Joseph’s recent and more noticeable accomplishment was the erection and rededication of the World War II Memorial in front of the Fayette County Courthouse. He is selling memorial bricks for the structure.

His future projects include the rededication of another memorial in Monarch, an All Wars Memorial to honor soldiers from World War I to the present war, helping with the efforts to purchase a new wheelchair for Isaiah Kiss, 8, of Uniontown, who had his wheelchair stolen in January as well as working to make the child’s house facilities handicapped accessible. He is working on placing pictures and biographies of three generals from the area — Gen. John Mier, Gen. George C. Marshall and Gen.
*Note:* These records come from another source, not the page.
(** The bytes of segment [p] after [w]. *)
Lemma covered_segment pre p rest w r : buffer = pre ++ p :: rest -> covered (sn p) w r -> so p <= w -> covered (sn p) (so_after p) r.
Proof.
  intros E C Hw b Hb Hb'. destruct (Z.lt_ge_cases b w); [apply C; lia|]. left. exists p. split; [rewrite E; apply elem_of_app; right; by left|].
  split; [done|]. unfold so_after in Hb. right. destruct (Z.eqb_spec (lsf p) 1); [right|left]; lia.
Qed.

(** The bytes between the segments before [p] and [p] are missing. *)
Lemma gap_honest pre p rest w : buffer = pre ++ p :: rest -> ended (sn p) w pre -> all_segments_received p = 0 -> valid_rx base p ->
  honest (mk_nack (sn p) 1 1 w (so p - 1)).
Proof.
  intros E He Ha (_ & _ & V1 & V2 & V3 & V4) b Hb Hb' (q & Hq & Esn & Hr). cbn in Hb, Esn. rewrite E in Hq. apply elem_of_app in Hq as [Hq|Hq].
  - unfold ended in He. rewrite Forall_forall in He. destruct (He q Hq Esn) as (? & ? & ?). lia.
  - apply elem_of_cons in Hq as [->|Hq]; [lia|]. destruct (sorted_split _ _ _ E) as (_ & HF & _). rewrite Forall_forall in HF.
    destruct (HF q Hq) as [F|(_ & F1 & F2 & F3)]; [rewrite Esn in F; lia|]. apply F3 in Ha. lia.
Qed.

Lemma gap_asked r r' s w stop b : nacks r' = nacks r ++ [mk_nack s 1 1 w stop] -> w <= b <= stop -> asked (seen r') s b.
Proof.
  intros E Hb. unfold seen. rewrite E, map_app. exists (mk_nack s 1 1 w stop). split; [apply elem_of_app; right; by apply list_elem_of_singleton|done].
Qed.

Lemma push_gap_ok pre p rest w r t : buffer = pre ++ p :: rest -> valid_rx base p -> all_segments_received p = 0 -> t = offset base (sn p) ->
  good r -> sound t r -> upto (t + 1) r -> covered (sn p) w r -> ended (sn p) w pre -> 0 <= w < 0x7FFF ->
  exists o, push_gap p w r = Ok o /\
    match o with
    | Finish ack r' => final ack r'
    | Continue _ r' => good r' /\ sound t r' /\ upto (t + 1) r' /\ covered (sn p) (so_after p) r' /\ previous_sn_cursor r' = previous_sn_cursor r
    end.
Proof.
  intros E V Ha Et G S U C He Hw. pose proof V as (V1 & V2 & V3 & V4 & V5 & V6). unfold push_gap. destruct (Z.ltb_spec w (so p)) as [Hlt|Hge].
  - destruct (Z.leb_spec 42 (nb_bits_to_transmit r)) as [Hb|Hb].
    + destruct (push_nack_ok r (sn p) w (so p - 1) 1 42 G) as (r' & -> & G' & En & Ep); try (cbn; lia); try done.
      { by eapply gap_honest. }
      { by rewrite <- Et. }
      cbn [mbind res_bind]. eexists. split; [reflexivity|]. split; [done|]. split; [by eapply sound_mono|].
      split; [eapply upto_snoc; [done..|cbn [nack_sn]; lia]|]. split; [|done].
      apply (covered_segment pre p rest (so p) r' E); [|lia]. intros b Hb1 Hb2.
      destruct (Z.lt_ge_cases b w); [eapply covered_mono; try done; lia|]. right. eapply gap_asked; [done|lia].
    + eexists. split; [reflexivity|]. rewrite (offset_sn (sn p) V1). rewrite <- Et. apply settled_final; try done.
      subst t. pose proof (offset_range (sn p)). unfold RLC_AM_WINDOW_SIZE in *. lia.
  - eexists. split; [reflexivity|]. split; [done|]. split; [done|]. split; [done|]. split; [by eapply covered_segment|done].
Qed.

(** Where the cursor is after the segments of PDU [s]. *)
Definition past_segments (s : Z) (rest' : list rx_pdu) (w : Z) (r : report) : Prop :=
  good r /\ sound (offset base s) r /\ upto (offset base s + 1) r /\ previous_sn_cursor r = s /\ covered s w r /\ 0 <= w <= 0x7FFF /\
  (w <> 0x7FFF -> ended s w buffer) /\
  exists pre', buffer = pre' ++ rest' /\ Forall (fun q => offset base (sn q) <= offset base s) pre' /\
    Forall (fun q => offset base s < offset base (sn q)) rest'.

Lemma so_after_range p : valid_rx base p -> 0 <= so_after p <= 0x7FFF.
Proof. intros (_ & _ & V1 & V2 & V3 & V4). unfold so_after. destruct (_ =? _); lia. Qed.
(* ===== verification/RlcAmSegment.v ===== *)
(** * RLC AM: segmentation, polling and retransmission

    openair2/LAYER2/RLC/AM_v9.3.0: rlc_am_segment.c and the rest of
    rlc_am_retransmit.c. The PDU under construction is a buffer written by
    index, as in RLC UM, whose buffer operations and writer of length
    indicators are used: the first bytes are cleared by the [memset], the
    others hold what the memory pool left there ([garbage]). *)

From S2P Require Import Prelude RlcUmEntity RlcUmSegment RlcAmStatus RlcAmEntity RlcAmReport RlcAmRx RlcAmTx.
Import RlcAmStatus RlcAmEntity RlcAmReport RlcAmTx.

Module RlcAmSegment.

Import RlcUmSegment.

(** ** Polling *)

(** [pdu_pP->b1] is in and out. *)
Definition rlc_am_pdu_polling (c : protocol_ctxt_t) (e : rlc_am_entity_t) (b1 : Z) (payload_sizeP : Z) : rlc_am_entity_t * Z :=
  let e := e <| c_pdu_without_poll ::= fun n => u32 (n + 1) |> <| c_byte_without_poll ::= fun n => u32 (n + payload_sizeP) |> in
  if (poll_pdu e <=? c_pdu_without_poll e) || (poll_byte e <=? c_byte_without_poll e) ||
     ((sdu_buffer_occupancy e =? 0) && (retrans_num_bytes_to_retransmit e =? 0)) ||
     (vt_s e =? vt_ms e) || force_poll e
  then
    let e := e <| force_poll := false |> <| c_pdu_without_poll := 0 |> <| c_byte_without_poll := 0 |>
               <| poll_sn := Z.land (vt_s e - 1) RLC_AM_SN_MASK |> in
    (rlc_am_start_timer_poll_retransmit c e, Z.lor b1 0x20)
  else (e, Z.land b1 0xDF).

(** The polling bit of a PDU in a block. *)
Definition poll_block (c : protocol_ctxt_t) (e : rlc_am_entity_t) (bytes : list Z) (payload_sizeP : Z) : res (rlc_am_entity_t * list Z) :=
  b1 ← rd bytes 0;
  let '(e, b1) := rlc_am_pdu_polling c e b1 (s16 payload_sizeP) in
  bytes ← wr bytes 0 b1;
  Ok (e, bytes).

(** ** A copy of a PDU *)

(** [None] is the NULL of a PDU that is not in the buffer. *)
Definition rlc_am_retransmit_get_copy (c : protocol_ctxt_t) (e : rlc_am_entity_t) (snP : Z) : res (rlc_am_entity_t * option mac_tb) :=
  q ← get_pdu e snP;
  match pdu_block q with
  | None => Ok (e, None)
  | Some bytes =>
      if RlcUm.mem_block_ok c then
        let e := put_pdu snP (q <| retransmit := 0 |>) e in
        '(e, bytes) ← poll_block c e (take (Z.to_nat (header_and_payload_size q)) bytes) (tx_payload_size q);
        Ok (e, Some (mk_tb (header_and_payload_size q) bytes))
      else Fault OutOfBounds
  end.

(** ** Segmentation *)

Definition choose_pdu_size (e : rlc_am_entity_t) (nb_bytes_to_transmit : Z) : Z :=
  let need := sdu_buffer_occupancy e + RLC_AM_HEADER_MIN_SIZE + max_li_overhead (nb_sdu_no_segmented e) in
  if need <=? nb_bytes_to_transmit then need else nb_bytes_to_transmit.

(** The counting pass. The PDU's [sdus_index] and each SDU's [pdus_index] are
    written on the way; [cur] is [vt_s]. *)
Record count_state : Type := mk_count {
  test_num_li : Z; test_pdu_remaining_size : Z; test_li_length_in_bytes : Z;
  test_remaining_size_to_substract : Z; test_remaining_num_li_to_substract : Z;
  c_pdu_remaining_size : Z; c_sdus_index : list Z
}.
#[export] Instance count_settable : Settable count_state := fun s =>
  mk_count (test_num_li s) (test_pdu_remaining_size s) (test_li_length_in_bytes s) (test_remaining_size_to_substract s)
    (test_remaining_num_li_to_substract s) (c_pdu_remaining_size s) (c_sdus_index s).

Definition count_stop (st : count_state) : count_state :=
  st <| test_pdu_remaining_size := 0 |> <| test_remaining_size_to_substract := 0 |> <| test_remaining_num_li_to_substract := 0 |>.

(** The boolean is [continue_fill_pdu_with_sdu]. *)
Definition count_step (sz : Z) (st : count_state) : count_state * bool :=
  let li := Z.lxor (test_li_length_in_bytes st) 3 in
  let t := test_pdu_remaining_size st in
  if (t <? sz) || (sz =? t) then (count_stop st, false)
  else if sz + li =? t then ((count_stop st) <| c_pdu_remaining_size ::= fun x => x - li |>, false)
  else if sz + li <? t then
    if RLC_AM_MAX_SDU_IN_PDU - 1 <=? Z.of_nat (length (c_sdus_index st)) then
      ((count_stop st) <| c_pdu_remaining_size ::= fun x => x - 1 |>, false)
    else
      (st <| test_num_li ::= fun n => n + 1 |> <| test_pdu_remaining_size := t - (sz + li) |>
          <| test_remaining_size_to_substract := li |> <| test_remaining_num_li_to_substract := 1 |>
          <| test_li_length_in_bytes := li |>, true)
  else ((count_stop st) <| c_pdu_remaining_size ::= fun x => x - 1 |>, false).

(** Fuel: every round uses an entry of [sdus_index]. *)
Fixpoint count_pass (fuel : nat) (cur : Z) (i : Z) (e : rlc_am_entity_t) (st : count_state) : res (rlc_am_entity_t * count_state) :=
  s ← get_sdu e i;
  match sdu_block s with
  | None => Ok (e, st)
  | Some _ =>
      match fuel with
      | O => Fault OutOfFuel
      | S fuel' =>
          let '(st, continue) := count_step (sdu_remaining_size s) st in
          if RLC_AM_MAX_SDU_IN_PDU <=? Z.of_nat (length (c_sdus_index st)) then Fault OutOfBounds
          else if RLC_AM_MAX_SDU_FRAGMENTS <=? nb_pdus s then Fault OutOfBounds
          else
            let st := st <| c_sdus_index ::= fun l => l ++ [i] |> in
            let s := s <| pdus_index ::= fun l => l ++ [cur] |> <| nb_pdus ::= fun n => u8 (n + 1) |> in
            _ ← assert_fatal (nb_pdus s <? RLC_AM_MAX_SDU_FRAGMENTS);
            let e := put_sdu i s e in
            if continue then count_pass fuel' cur (next_index i) e st else Ok (e, st)
      end
  end.

Definition count_finish (st : count_state) : count_state :=
  if 0 <? test_remaining_num_li_to_substract st then
    st <| test_num_li ::= fun n => n - 1 |> <| c_pdu_remaining_size ::= fun x => x - test_remaining_size_to_substract st |>
  else st.

(** The filling pass, on the current SDU of the entity; [f_buffer_occupancy]
    of the state is not used. The result has [pdu_mngt_p->payload_size]. *)
Definition finish_sdu (e : rlc_am_entity_t) (size : Z) : res rlc_am_entity_t :=
  e ← rlc_am_free_in_sdu_data (e <| sdu_buffer_occupancy ::= fun n => n - size |>) (current_sdu_index e);
  Ok (e <| current_sdu_index ::= next_index |>).

Fixpoint fill_pass (fuel : nat) (test_num_li : Z) (e : rlc_am_entity_t) (st : fill_state) (size : Z)
    : res (rlc_am_entity_t * fill_state * Z) :=
  s ← get_sdu e (current_sdu_index e);
  match sdu_block s with
  | None => Ok (e, st, size)
  | Some bytes =>
      match fuel with
      | O => Fault OutOfFuel
      | S fuel' =>
          let sz := sdu_remaining_size s in
          let p := f_pdu_remaining_size st in
          if p <? sz then
            buf ← copy (f_buf st) (f_data st) bytes (sdu_segmented_size s) p;
            let e := put_sdu (current_sdu_index e)
                       (s <| sdu_remaining_size := sz - p |> <| sdu_segmented_size ::= fun x => x + p |>) e in
            Ok (e <| sdu_buffer_occupancy ::= fun n => n - p |>,
                st <| f_buf := buf |> <| f_last_byte := false |> <| f_pdu_remaining_size := 0 |>, size + p)
          else if sz =? p then
            buf ← copy (f_buf st) (f_data st) bytes (sdu_segmented_size s) p;
            e ← finish_sdu e sz;
            Ok (e, st <| f_buf := buf |> <| f_last_byte := true |> <| f_pdu_remaining_size := 0 |>, size + p)
          else if sz + Z.lxor (f_li_length st) 3 <? p then
            buf ← copy (f_buf st) (f_data st) bytes (sdu_segmented_size s) sz;
            if f_num_li st =? RLC_AM_MAX_SDU_IN_PDU - 1 then
              e ← finish_sdu e sz;
              Ok (e, st <| f_buf := buf |> <| f_last_byte := true |> <| f_pdu_remaining_size := 0 |>, size + sz)
            else
              let li := Z.lxor (f_li_length st) 3 in
              st ← write_li test_num_li
                     (st <| f_buf := buf |> <| f_data ::= fun d => d + sz |> <| f_li_length := li |> <| f_num_li ::= fun n => n + 1 |>) sz;
              e ← finish_sdu e sz;
              fill_pass fuel' test_num_li e (st <| f_pdu_remaining_size := p - (sz + li) |>) (size + sz)
          else
            buf ← copy (f_buf st) (f_data st) bytes (sdu_segmented_size s) sz;
            e ← finish_sdu e sz;
            Ok (e, st <| f_buf := buf |> <| f_last_byte := true |> <| f_pdu_remaining_size := p - sz |>, size + sz)
      end
  end.

(** One PDU: the body of [while ((input_sdus[current_sdu_index].mem_block) &&
    (nb_bytes_to_transmit > 0))], which runs once ("1 PDU only"). *)
Definition build_pdu (c : protocol_ctxt_t) (garbage : list Z) (e : rlc_am_entity_t) (data_pdu_size : Z) : res rlc_am_entity_t :=
  let s := vt_s e in
  '(e, st) ← count_pass 33 s (current_sdu_index e) e (mk_count 0 (data_pdu_size - RLC_AM_HEADER_MIN_SIZE) 1 0 0 (data_pdu_size - RLC_AM_HEADER_MIN_SIZE) []);
  let st := count_finish st in
  head ← get_sdu e (current_sdu_index e);
  let data := 2 + Z.shiftr (test_num_li st * 3 + 1) 1 in
  '(e, fs, payload_size) ← fill_pass (Z.to_nat RLC_AM_SDU_CONTROL_BUFFER_SIZE) (test_num_li st) e
    (mk_fill (fresh_buffer data_pdu_size garbage) data 2 1 0 (c_pdu_remaining_size st) 0 false) 0;
  let fi := framing_info (sdu_remaining_size head =? sdu_size head) (f_last_byte fs) in
  let b1 := Z.lor (Z.lor (Z.lor (Z.shiftl fi 3) (if 0 <? f_num_li fs then 0x04 else 0)) 0x80) (Z.shiftr s 8) in
  buf ← wr (f_buf fs) 0 b1;
  buf ← wr buf 1 (Z.land s 0xFF);
  let tb := data_pdu_size - f_pdu_remaining_size fs in
  _ ← assert_fatal (tb <? RLC_SDU_MAX_SIZE);
  let e := e <| stat_tx_data_pdu ::= fun n => u32 (n + 1) |> <| stat_tx_data_bytes ::= fun n => u32 (n + tb) |>
             <| vt_s := next_sn s |> in
  '(e, buf) ← poll_block c e buf payload_size;
  let e := put_pdu s (zero_pdu <| pdu_block := Some buf |> <| payload_at := data |> <| sdus_index := c_sdus_index st |>
                        <| header_and_payload_size := tb |> <| tx_payload_size := payload_size |> <| retx_count := -1 |>) e in
  let e := e <| retrans_num_pdus ::= fun n => n + 1 |> <| retrans_num_bytes ::= fun n => n + tb |> in
  '(e, copy) ← rlc_am_retransmit_get_copy c e s;
  Ok (match copy with Some tb => e <| segmentation_pdu_list ::= fun l => l ++ [tb] |> | None => e end).

Definition rlc_am_segment_10 (c : protocol_ctxt_t) (garbage : list Z) (e : rlc_am_entity_t) : res rlc_am_entity_t :=
  if sdu_buffer_occupancy e <=? 0 then Ok e
  else
    s ← get_sdu e (current_sdu_index e);
    match sdu_block s with
    | None => Ok e
    | Some _ =>
        if nb_bytes_requested_by_mac e <=? 0 then Ok e
        else if RlcUm.mem_block_ok c then
          _ ← get_pdu e (vt_s e);
          build_pdu c garbage e (choose_pdu_size e (nb_bytes_requested_by_mac e))
        else Ok e
    end.

End RlcAmSegment.
Lemma build_pdu_steps c g e q size : tx_queue e q -> q <> [] -> (length q <= 31)%nat -> Forall (fun s => nb_pdus s < 31) q ->
  1 <= size - 2 <= remaining (um_sdu <$> q) + li_cost 1 (length q - 1) -> size < RLC_SDU_MAX_SIZE ->
  exists full s rest p slack trail l' i' n' q' at_,
    cut (um_sdu <$> q) 1 (size - 2) full s rest p slack /\ (gives_back e size = Ok slack /\ Z.of_nat (length trail) = slack) /\
    filled (counted e (S (length full))) (touched e q (S (length full))) (queue_after s p rest) (remaining full + p) l' i' n' q' /\
    build_pdu c g e size =
      ('(e2, buf) ← poll_block c (queue_step e (S (length full)) l' i' (sdu_buffer_occupancy e - (remaining full + p)) n' size)
                      (pdu_bytes 0 (um_sdu <$> q) full s p (vt_s e) trail) (remaining full + p);
       let e3 := (put_pdu (vt_s e) (stored_pdu buf at_ (indices (S (length full)) (current_sdu_index e)) size (remaining full + p)) e2)
                   <| retrans_num_pdus ::= fun n => n + 1 |> <| retrans_num_bytes ::= fun n => n + size |> in
       '(e4, copy) ← rlc_am_retransmit_get_copy c e3 (vt_s e);
       Ok (match copy with Some tb => e4 <| segmentation_pdu_list ::= fun l => l ++ [tb] |> | None => e4 end)).
Proof.
  intros HQ Hne H31 Hn Hsize Hmax. destruct (passes_am g e q size HQ Hne H31 Hn Hsize)
    as (full & s & rest & p & slack & st & fs & X & trail & l' & i' & n' & q' & C & Ec & Eg & En & Ei & EF & B & HX & HT & Nf & Pf & Lf & F).
  exists full, s, rest, p, slack, trail, l', i', n', q', (2 + Z.shiftr (test_num_li (count_finish st) * 3 + 1) 1).
  do 3 (split; [done|]). pose proof HQ as [Q1 Q2 Q3 Q4 Q5 Q6 Q7 Q8 Q9 Q10 Q11 Q12]. unfold build_pdu. fold (first_count size). cbv zeta. rewrite Ec. step_ok.
  destruct q as [|s0 q0]; [done|]. assert (Hm : (S (length full) <= length (s0 :: q0))%nat).
  { rewrite <- (length_fmap um_sdu), (cut_queue _ _ _ _ _ _ _ _ C), length_app. cbn. lia. }
  pose proof (ring_mark (vt_s e) (S (length full)) _ _ _ Q2 Hm Q4 Q3) as (Eh & _ & _).
  rewrite (get_slot _ _ (touch (vt_s e) s0)) by (unfold counted; rproj; lia || exact Eh). step_ok.
  change (sdu_remaining_size (touch (vt_s e) s0)) with (sdu_remaining_size s0). change (sdu_size (touch (vt_s e) s0)) with (sdu_size s0).
  rewrite EF. step_ok. rewrite Pf, Nf, Ei, Lf, B, Z.sub_0_r. destruct X as [|a [|b [|? X]]]; cbn in HX; try lia.
  cbn [app]. rewrite wr_0. step_ok. rewrite wr_1. step_ok.
  rewrite length_zero_eq, built_b1 by (done || apply framing_range). rewrite (proj2 (Z.ltb_lt _ _)) by done. cbn [assert_fatal]; step_ok.
  assert (Eb : am_b1 0 (framing_info (sdu_remaining_size s0 =? sdu_size s0) (p =? RlcUm.sdu_remaining_size s)) (negb (length full =? 0)%nat) (vt_s e)
     :: Z.land (vt_s e) 255 :: enc_lis None (RlcUm.sdu_remaining_size <$> full) ++ RlcUmTx.payload full s p ++ trail =
     pdu_bytes 0 (um_sdu <$> s0 :: q0) full s p (vt_s e) trail).
  { unfold pdu_bytes, am_pdu. rewrite length_fmap. by rewrite (Z.land_ones (vt_s e) 8 ltac:(lia) : Z.land (vt_s e) 255 = _). }
  rewrite Eb. unfold queue_step, stored_pdu. reflexivity.
Qed.

Lemma next_sn_in_range s : 0 <= next_sn s < RLC_AM_SN_MODULO.
Proof. unfold next_sn, RLC_AM_SN_MASK, RLC_AM_SN_MODULO. change 1023 with (Z.ones 10). rewrite Z.land_ones by lia. apply Z.mod_pos_bound. lia. Qed.

Lemma bit_of (b : bool) : bit (if b then 1 else 0).
Proof. destruct b; [by right|by left]. Qed.

(** A field of the entity after the two polls of a transmission. *)
Ltac chase f P4 P2 e' e3' e3 e1 :=
  unfold e'; rproj; pfield f P4; unfold e3', e3, put_pdu; rproj; pfield f P2; unfold e1, queue_step, with_queue, counted; rproj; reflexivity.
Frank G. Helmick — at the World War II Memorial, working with an Eagle Scout to change flags and retire flags from the Fayette County Courthouse and helping put together the annual festival ball at the Lakeside Party Center for the Albert Gallatin ROTC.

“I’m taking on so many projects, it’s unbelievable,” Joseph said, adding that he could not do all that he does without the help of his wife, Loretta.

Despite his many accomplishments and more on the horizon, Joseph said he’s going to remain focused on his mission, providing help to veterans and soldiers serving in harm’s way.

“I don’t have any intention of giving up until the last soldier is home,” Joseph said.